Stored data:
(* ===== verification/GrpcPayment.v ===== *)
(** * The messages of the payment service on the wire

    libs/grpc/src/generated/payment.ts: for each message its base value, its
    [encode] and its [decode], and the service definition.  The types shared with
    the services' models are those of Messages.  An amount of -0 is sent as
    nothing and arrives as 0. *)

From S2P Require Import Prelude JsNumber Messages GrpcWire GrpcRef.
From Stdlib Require Import Ascii SpecFloat.

#[local] Open Scope Z_scope.

(** ** Messages *)

Module InitiatePaymentRequest.
Definition createBase : InitiatePaymentRequest := mkInitiatePaymentRequest "" "" (num_of_Z 0) "" "" "" "".

Definition statements {W} `{BinaryWriter W} (message : InitiatePaymentRequest) : list (W -> W) :=
  [put_string 10 (ipr_bookingId message); put_string 18 (ipr_idempotencyKey message);
   put_double 25 (ipr_amount message); put_string 34 (ipr_currency message); put_string 42 (ipr_method message);
   put_string 50 (ipr_cardToken message); put_string 58 (ipr_provider message)].

Definition encode {W} `{BinaryWriter W} (message : InitiatePaymentRequest) (writer : W) : W := emit (statements message) writer.

Definition cases {R} `{BinaryReader R} : fields R InitiatePaymentRequest :=
  [(1, 10, get r_string (fun x m =>
      mkInitiatePaymentRequest x (ipr_idempotencyKey m) (ipr_amount m) (ipr_currency m) (ipr_method m)
      (ipr_cardToken m) (ipr_provider m)));
   (2, 18, get r_string (fun x m =>
      mkInitiatePaymentRequest (ipr_bookingId m) x (ipr_amount m) (ipr_currency m) (ipr_method m) (ipr_cardToken m)
      (ipr_provider m)));
   (3, 25, get r_double (fun x m =>
      mkInitiatePaymentRequest (ipr_bookingId m) (ipr_idempotencyKey m) x (ipr_currency m) (ipr_method m)
      (ipr_cardToken m) (ipr_provider m)));
   (4, 34, get r_string (fun x m =>
      mkInitiatePaymentRequest (ipr_bookingId m) (ipr_idempotencyKey m) (ipr_amount m) x (ipr_method m)
      (ipr_cardToken m) (ipr_provider m)));
   (5, 42, get r_string (fun x m =>
      mkInitiatePaymentRequest (ipr_bookingId m) (ipr_idempotencyKey m) (ipr_amount m) (ipr_currency m) x
      (ipr_cardToken m) (ipr_provider m)));
   (6, 50, get r_string (fun x m =>
      mkInitiatePaymentRequest (ipr_bookingId m) (ipr_idempotencyKey m) (ipr_amount m) (ipr_currency m) (ipr_method m)
      x (ipr_provider m)));
   (7, 58, get r_string (fun x m =>
      mkInitiatePaymentRequest (ipr_bookingId m) (ipr_idempotencyKey m) (ipr_amount m) (ipr_currency m) (ipr_method m)
      (ipr_cardToken m) x))].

Brief: Copy exactly the lines that run from the first line of the data to the line containing "nothing and arrives as 0. *)", please, with both ends included and nothing else.

Written response:
(* ===== verification/GrpcPayment.v ===== *)
(** * The messages of the payment service on the wire

    libs/grpc/src/generated/payment.ts: for each message its base value, its
    [encode] and its [decode], and the service definition.  The types shared with
    the services' models are those of Messages.  An amount of -0 is sent as
    nothing and arrives as 0. *)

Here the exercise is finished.